Precise forecasts are indispensable so that the customer knows exactly how much electricity has to be compensated due to grid losses – so 50Hertz uses various statistical models to calculate the possible amount of losses at the previous day. In order to optimize the predictions of grid losses, data sets with the actual grid losses are evaluated in combination with the predicted feed-in of wind and photovoltaic energy.
To identify potential patterns in the data of the observed network losses, eoda uses data mining techniques: Information is filtered from data sets, new variables are extracted and compressed via cluster analysis.

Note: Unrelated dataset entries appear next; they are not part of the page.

(* ===== verification/GateAudit.v ===== *)
(** * The evidence auditor ([src/pep/audit_gate_evidence.py])

    The nine checks over the acceptance file, the Layer B file, the raw audit and
    the B7 evidence, and the verdict.  The
    parser of Python is an argument. *)

From S2P Require Import Prelude.
From S2P Require Import PyStr.
From S2P Require Import Json.
From S2P Require Import PyDyn.
From S2P Require Import Hash.
From S2P Require Import AuditLog.
From S2P Require Import VerifyE10.
From S2P Require Import Evidence.
From S2P Require Import LayerB.
From S2P Require Import B7.
From S2P Require Import PyAst.
From S2P Require Import SourceAudit.
Open Scope Z_scope.

Definition ids (prefix : string) (n : nat) : list string := map (fun i => prefix ++ show_nat i) (seq 1 n).
Definition REQUIRED_A : list string := ids "A" 30.
Definition REQUIRED_B : list string := ids "B" 9.

(** ** Reading *)

(** [load_audit]: records, their lines and the number of malformed lines. *)
Fixpoint audit_lines (lines : list string) (recs : list (val * string)) (bad : Z) : list (val * string) * Z :=
  match lines with
  | [] => (recs, bad)
  | raw :: rest =>
      let line := b_strip raw in
      if String.eqb line "" then audit_lines rest recs bad else
      match loads line with
      | Some v => audit_lines rest (recs ++ [(v, line)])%list bad
      | None => audit_lines rest recs (bad + 1)
      end
  end.
Definition load_audit (audit : option string) : list (val * string) * Z :=
  match audit with None => ([], -1) | Some f => audit_lines (file_lines f) [] 0 end.
Definition load_json (file : option string) : option val := file ≫= loads.
(** [load_json(path) or {}], used as a mapping. *)
Definition object_of (file : option string) : res dict :=
  as_dict (v_or (default VNull (load_json file)) (VDict [])).
(** [d.get(k) or []], its elements used as mappings. *)
Definition rows_of (k : string) (d : dict) : res (list dict) :=
  l <- v_iter (v_or (fld k d) (VList []));; rmap as_dict l.
(** The ids of the rows; each is hashed. *)
Definition row_ids (rows : list dict) : res (list val) :=
  rmap (fun r => if hashable (fld "id" r) then Ok (fld "id" r) else Raise (TypeError "unhashable type")) rows.
Definition in_ids (l : list string) (v : val) : bool := match v with VStr s => mem_str s l | _ => false end.
Definition status_proven (r : dict) : bool := String.eqb (py_str (fld "status" r)) "PROVEN".

(** ** E7 *)

Section Checks.
Context `{Digest}.

Fixpoint chain_ok (prev : string) (l : list (dict * string)) : bool :=
  match l with
  | [] => true
  | (r, raw) :: l' => if negb (py_eqb (fld "prev" r) (VStr prev)) then false else chain_ok (sha256 raw) l'
  end.
Definition e7 (records : list (dict * string)) (bad : Z) (scoped : list dict) : bool :=
  chain_ok GENESIS records && (bad =? 0) && negb (bool_decide (scoped = [])) &&
  bool_decide (List.filter (is_decision "STARTUP_DEGRADED") scoped = []).
End Checks.

(** ** E1 and E2: the rows *)

Definition required_rows (a_rows b_rows : list dict) : list dict :=
  (List.filter (fun r => in_ids REQUIRED_A (fld "id" r)) a_rows ++
   List.filter (fun r => in_ids REQUIRED_B (fld "id" r)) b_rows)%list.
Definition has_id (rows : list dict) (id : string) : bool := existsb (fun r => py_eqb (fld "id" r) (VStr id)) rows.
Definition e1 (a_rows b_rows : list dict) : bool :=
  let rows := required_rows a_rows b_rows in
  forallb status_proven rows && forallb (has_id a_rows) REQUIRED_A && forallb (has_id b_rows) REQUIRED_B &&
  forallb (fun r => negb (status_proven r) || B7.is_true (fld "pass" r)) rows.

Definition set_is (ids : list val) (required : list string) : bool :=
  forallb (in_ids required) ids && forallb (fun s => existsb (py_eqb (VStr s)) ids) required.
Fixpoint repeated (l : list val) : bool :=
  match l with [] => false | x :: l' => existsb (py_eqb x) l' || repeated l' end.
Definition len_is (v : val) (n : nat) : bool := py_eqb v (VInt (Z.of_nat n)).
Definition counts_ok (acc lb : dict) (a_rows b_rows : list dict) : bool :=
  len_is (fld "layer_a_total" acc) (length a_rows) &&
  len_is (fld "layer_a_passed" acc) (length (List.filter status_proven a_rows)) &&
  len_is (fld "total" lb) (length b_rows) &&
  len_is (fld "passed" lb)
    (length (List.filter (fun r => in_ids REQUIRED_B (fld "id" r) && status_proven r) b_rows)).
(** The extra ids are sorted for the message, which raises on mixed types. *)
Definition extras (ids_a ids_b : list val) : list val :=
  distinct (List.filter (fun v => negb (in_ids REQUIRED_A v)) ids_a ++
            List.filter (fun v => negb (in_ids REQUIRED_B v)) ids_b)%list.
Definition e2 (acc lb : dict) (a_rows b_rows : list dict) (ids_a ids_b : list val) : res bool :=
  if sortable (extras ids_a ids_b)
  then Ok (set_is ids_a REQUIRED_A && set_is ids_b REQUIRED_B && negb (repeated ids_a) && negb (repeated ids_b) &&
           counts_ok acc lb a_rows b_rows)
  else Raise (TypeError "'<' not supported").

(** ** E3 and E4: the raw records of B8, B9 and B4 *)

Definition nonce_of (l : list dict) : string := match l with [] => "" | _ => text_of "test_nonce" (last_of l) end.
Definition e3 (scoped : list dict) : bool :=
  let b8 := allows scoped in
  let b9 := owners B9_ROW scoped in
  negb (bool_decide (b8 = [])) && negb (bool_decide (b9 = [])) &&
  negb (String.eqb (nonce_of b8) "") && negb (String.eqb (nonce_of b9) "") && String.eqb (nonce_of b8) (nonce_of b9).
Definition b4_denials (prefix : string) (scoped : list dict) : list dict :=
  List.filter (fun e => startswith prefix (text_of "reason" e))
    (List.filter (is_decision "BLOCKED_BY_POLICY") (owners "B4" scoped)).
Definition b4_ok (scoped : list dict) : bool :=
  let n8 := nonce_of (allows scoped) in
  let sni := b4_denials "SNI_MISMATCH:" scoped in
  let host := b4_denials "HOST_HEADER_MISMATCH:" scoped in
  negb (bool_decide (sni = [])) && negb (bool_decide (host = [])) && negb (String.eqb n8 "") &&
  forallb (fun e => String.eqb (text_of "test_nonce" e) n8) (sni ++ host)%list.
Definition b8_valid (scoped : list dict) : bool :=
  match allows scoped with
  | [] => false
  | l => let r := last_of l in
         py_eqb (fld "pin_family" r) (VStr "ipv6") && is_v6_text (fld "pin_ip" r) &&
         forallb (fun f => truthy (fld f r)) REQUIRED_ALLOW_FIELDS
  end.
Definition e4 (scoped : list dict) (torn : list string) : bool :=
  negb (bool_decide (meet (map conn_of (owners B9_ROW scoped)) torn = [])) && b8_valid scoped && b4_ok scoped.

(** ** E5: the verifiers' sources *)

Section Sources.
Context `{Digest}.
(** [ast.parse]. *)
Variable parse : string -> option ast.

Definition strict_codes (base : string) : list string :=
  if String.eqb base "verify_b7_evidence.py"
  then [ "NO_HOST_PACKET_ATTEMPT"; "EXACT_DROP_COUNTER_NOT_ONE"; "MEASUREMENT_REACHED_RECEIVER"; "B3_LIVENESS_NOT_PROVEN" ]
  else [ "NO_TEST_CORRELATION"; "TERMINATED_A_DIFFERENT_CONNECTION" ].
Definition constructs (base : string) : list string :=
  if String.eqb base "verify_b7_evidence.py" then [ "packet_attempt"; "enforcement"; "receiver"; "calibration" ]
  else [ "terminated_conn_ids" ].
Definition verifier_good (expected : val) (base : string) (source : option string) : res bool :=
  match source with
  | None => Ok false
  | Some src =>
      let code := strip_noncode src in
      let '(has_in, on_count) := ast_membership_and_count parse src in
      digest <- v_get base expected;;
      Ok (negb (fallback_hit code) && bool_decide (ast_findings parse src = []) &&
          forallb (fun c => contains c src) (strict_codes base) && forallb (fun c => contains c code) (constructs base) &&
          (String.eqb base "verify_b7_evidence.py" || (has_in && negb on_count)) &&
          truthy digest && py_eqb (VStr (sha256 (utf8 src))) digest)
  end.
Definition e5 (expected : val) (verifiers : list (string * option string)) : res bool :=
  bs <- rmap (fun v => verifier_good expected v.1 v.2) verifiers;; Ok (forallb id bs).

(** ** E6, E8 and E9 *)

(** [v > 0]. *)
Definition num_pos (v : val) : res bool := ge <- py_le (VInt 0) v;; Ok (ge && negb (py_eqb v (VInt 0))).
(** [all(r.get(k) for r in l)], which stops at the first that is false. *)
Fixpoint all_true (k : string) (l : list val) : res bool :=
  match l with
  | [] => Ok true
  | x :: l' => v <- v_get k x;; if truthy v then all_true k l' else Ok false
  end.
Definition e6 (v4 : option val) (scoped : list dict) (torn : list string) : res bool :=
  match v4 with
  | None => Ok false
  | Some v =>
      d <- as_dict v;;
      let rows := v_or (fld "results" d) (VList []) in
      complete <- andr (Ok (py_eqb (fld "passed" d) (fld "total" d)))
                    (andr (num_pos (dget_or "total" (VInt 0) d)) (l <- v_iter rows;; all_true "pass" l));;
      Ok (complete && negb (bool_decide (meet (map conn_of (owners "PP18" scoped)) torn = [])))
  end.
Definition bound_to (run_id : string) (d : dict) : bool :=
  String.eqb (py_str (fld "run_id" d)) run_id && py_eqb (fld "run_id_source" d) (VStr "control-plane") &&
  negb (truthy (fld "run_id_conflict" d)).
Definition artifact_bound (run_id : string) (o : option val) : res bool :=
  match o with None => Ok false | Some v => d <- as_dict v;; Ok (bound_to run_id d) end.
Definition e8 (run_id : string) (artifacts : list (option val)) : res bool :=
  bs <- rmap (artifact_bound run_id) artifacts;; Ok (forallb id bs).
Definition e9 (fixture : bool) (b7 : option val) (lb : dict) (run_id : string) (raw_dir : option (string -> option string))
    : bool :=
  match b7 with
  | None => false
  | Some e =>
      if fixture then match validate_fixture_summary e (VDict lb) run_id with Ok r => r.1 | Raise _ => false end
      else (derive e (VDict lb) run_id raw_dir).1
  end.

(** ** The verdict ([main]) *)

(** The files as they are read, [None] when opening raises; [g_v4] and [g_b7] also
    when they are not named. *)
Record gate := Gate {
  g_acceptance : option string; g_layerb : option string; g_audit : option string; g_run_id : string;
  g_v4 : option string; g_b7 : option string; g_verifiers : list (string * option string);
  g_manifest : option string; g_fixture : bool; g_raw_dir : option (string -> option string) }.
(** The nine checks, in the order in which they are printed. *)
Record verdict := Verdict {
  v_e7 : bool; v_e1 : bool; v_e2 : bool; v_e3 : bool; v_e4 : bool; v_e5 : bool; v_e6 : bool; v_e8 : bool; v_e9 : bool }.
Definition verdict_of (g : gate) : res verdict :=
  manifest <- object_of (g_manifest g);;
  let expected := v_or (fld "verifier_sha256" manifest) (VDict []) in
  acc <- object_of (g_acceptance g);;
  lb <- object_of (g_layerb g);;
  let v4 := load_json (g_v4 g) in
  let b7 := load_json (g_b7 g) in
  let '(recs, bad) := load_audit (g_audit g) in
  es <- rmap as_dict (map fst recs);;
  let scoped := List.filter (in_run (g_run_id g)) es in
  a_rows <- rows_of "layer_a" acc;;
  b_rows <- rows_of "rows" lb;;
  ids_a <- row_ids a_rows;;
  ids_b <- row_ids b_rows;;
  c2 <- e2 acc lb a_rows b_rows ids_a ids_b;;
  torn <- killed scoped;;
  c5 <- e5 expected (g_verifiers g);;
  c6 <- e6 v4 scoped torn;;
  c8 <- e8 (g_run_id g) [Some (VDict acc); Some (VDict lb); v4; b7];;
  Ok (Verdict (e7 (combine es (map snd recs)) bad scoped) (e1 a_rows b_rows) c2 (e3 scoped) (e4 scoped torn)
        c5 c6 c8 (e9 (g_fixture g) b7 lb (g_run_id g) (g_raw_dir g))).
Definition passed (v : verdict) : bool :=
  v_e7 v && v_e1 v && v_e2 v && v_e3 v && v_e4 v && v_e5 v && v_e6 v && v_e8 v && v_e9 v.
(** 0 is CERTIFIED; a fixture that passes exits 3. *)
Definition main (g : gate) : res Z :=
  v <- verdict_of g;;
  Ok (if g_fixture g then if passed v then 3 else 1 else if passed v then 0 else 1).
End Sources.
(* ===== verification/Startup.v ===== *)
(** * Starting the gateway ([serve] of [src/pep/gateway.py], [main] of [src/pep/server.py])

    From an audit log to a listener that admits requests: the chain is verified,
    a listener bound, STARTUP made durable, and a kill file that is already there
    closes the run before any handler exists. *)

From S2P Require Import Prelude.
From S2P Require Import PyStr.
From S2P Require Import Json.
From S2P Require Import PyDyn.
From S2P Require Import Hash.
From S2P Require Import AuditLog.
From S2P Require Import Lifecycle.
From S2P Require Import Pdp.
From S2P Require Import Conc.
From S2P Require Import World.
From S2P Require Import Registry.
From S2P Require Import Gateway.
From S2P Require Import System.
Open Scope Z_scope.

(** A bound listener: its family and its address, as [getsockname] has them. *)
Record listener := Listener { li_family : string; li_addr : string; li_port : Z }.
(** What the host answers: the parent directory's fsync, the two binds, whether
    the kill file is there, whether the serving loop is entered in time, and the
    surroundings of an early cancellation. *)
Record serve_env := ServeEnv {
  se_dir_ok : bool; se_dual : res listener; se_v4 : res listener; se_port : Z; se_max : Z;
  se_killed : bool; se_ready : bool; se_now : Z }.
(** How [serve] leaves its start. *)
Inductive served := Serving | ClosedEarly (o : outcome).

Section Startup.
Context `{Digest}.

Definition startup (env : serve_env) : thread (bool * chain_detail) :=
  atomic_res (fun w => match startup_verify (se_dir_ok env) (w_log w) with
                       | Ok (l, v) => (set_log l w, Ok v)
                       | Raise e => (w, Raise e)
                       end).
(** The texts; the ellipsis is written as three dots. *)
Definition show_detail (d : chain_detail) : string :=
  match d with
  | Unparseable n => "line " ++ show_nat n ++ ": unparseable"
  | ChainBreak n prev => "line " ++ show_nat n ++ ": chain break (expected prev=" ++ take 12 prev ++ "...)"
  | Intact n => show_nat n ++ " records, chain intact"
  | NotChecked => "not checked"
  | CreatedDurably => "new empty log created durably"
  | CouldNotCreate => "could not create and sync audit log"
  | ParentNotDurable => "parent directory not durable"
  end.
Definition failed_record (d : chain_detail) : dict :=
  [ ("decision", VStr "STARTUP_FAILED"); ("reason", VStr "AUDIT_SINK_UNHEALTHY"); ("detail", VStr (show_detail d)) ].
(** F03: nothing is served over a chain that does not verify. *)
Definition check_sink (env : serve_env) : thread unit :=
  '(ok, detail) <-- startup env;;
  if ok : bool then Ret tt else
  healthy <-- audit_healthy;;
  (if healthy : bool then audit_write (failed_record detail);;; Ret tt else Ret tt);;;
  Throw (RuntimeError ("AUDIT_SINK_UNHEALTHY: " ++ show_detail detail)).
Definition because (e : exn) : string := exn_cls e ++ ": " ++ exn_msg e.
Definition degraded_record (e : exn) (port : Z) : dict :=
  [ ("decision", VStr "STARTUP_DEGRADED"); ("reason", VStr "IPV6_LISTENER_UNAVAILABLE");
    ("detail", VStr (because e)); ("port", VInt port) ].
(** The listener and how it is described: dual-stack, or IPv4 only and said so. *)
Definition bind_listener (env : serve_env) : thread (listener * string) :=
  match se_dual env with
  | Ok li => Ret (li, "dual-stack(::, v6only=0)")
  | Raise e =>
      if os_error e then
        li <-- of_res (se_v4 env);;
        audit_write (degraded_record e (se_port env));;;
        Ret (li, "IPv4-ONLY(fallback: " ++ because e ++ ")")
      else Throw e
  end.
Definition startup_record (env : serve_env) (li : listener) (families : string) : dict :=
  [ ("decision", VStr "STARTUP"); ("reason", VStr "PEP_READY"); ("max_connections", VInt (se_max env));
    ("port", VInt (se_port env)); ("listener", VStr families); ("listen_family", VStr (li_family li));
    ("listen_addr", VStr (li_addr li ++ ":" ++ show_Z (li_port li))) ].
Definition announce (env : serve_env) : thread unit :=
  check_sink env;;;
  '(li, families) <-- bind_listener env;;
  audit_write (startup_record env li families);;; Ret tt.
(** The listener is already closed, and there is nothing to stop. *)
Definition early_kill (env : serve_env) : kill_env := KillEnv (se_now env) (fun _ => false) None true Z.of_nat.
Definition serve (env : serve_env) : thread served :=
  announce env;;;
  if se_killed env then o <-- cancel_and_quiesce (early_kill env);; Ret (ClosedEarly o)
  else if se_ready env then Ret Serving
  else Throw (RuntimeError "LISTENER_DID_NOT_ENTER_SERVE_LOOP").

(** ** The process *)

(** What [main] finds: the policy file, the certificate authority, and the log:
    its contents, the run id, the writer lock, the creation and the directory. *)
Record process := Process {
  pr_policy : res val; pr_ca : res unit; pr_file : option string; pr_run_id : string; pr_lock : bool;
  pr_creation : creation; pr_dir_ok : bool; pr_ios : nat -> wio; pr_serve : serve_env }.
(** How it ends up: an exit code, an exception, a run closed at once, or a world
    in which the handlers and the watcher run, with or without the static zone. *)
Inductive running := Exit (code : Z) | Crash (e : exn) | Closed (o : outcome) (w : world) | Running (static_zone : bool) (w : world).
Definition open_log (p : process) : res alog :=
  l <- init (pr_file p) [] (Some (pr_run_id p)) true (pr_lock p) (pr_creation p) (pr_dir_ok p);;
  if l_healthy l then Ok l else Raise (RuntimeError "AUDIT_SINK_UNHEALTHY").
Definition main (p : process) : running :=
  match pr_policy p with Raise _ => Exit 2 | Ok policy =>
  match pr_ca p with Raise _ => Exit 3 | Ok _ =>
  match open_log p with Raise _ => Exit 4 | Ok l =>
  match v_get "dns_zone" policy with Raise e => Crash e | Ok zone =>
  match exec (serve (pr_serve p)) (world0 l (pr_ios p) (se_max (pr_serve p))) with
  | (_, Raise e) => if String.eqb (exn_cls e) "RuntimeError" then Exit 5 else Crash e
  | (w, Ok Serving) => Running (truthy zone) w
  | (w, Ok (ClosedEarly o)) => Closed o w
  end end end end end.
End Startup.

For the customer’s specific application, eoda selected the appropriate method set and tested the methods random forest, generalized additive model (GAM) and gradient boosting for their predictive performance. The models with the highest accuracy were recommended to the customer.
50Hertz can use the models supplied to forecast more precisely how high the grid losses will be for the coming day and thus compensate for the quantity of electricity on the exchange more cost-effectively.
The key is in the data: A seemingly thin database is analyzed with the help of eoda’s data mining – the result is reliable forecasting models that enable the customer to purchase the amount of electricity lost due to grid losses in a predictable and thus cost-effective manner.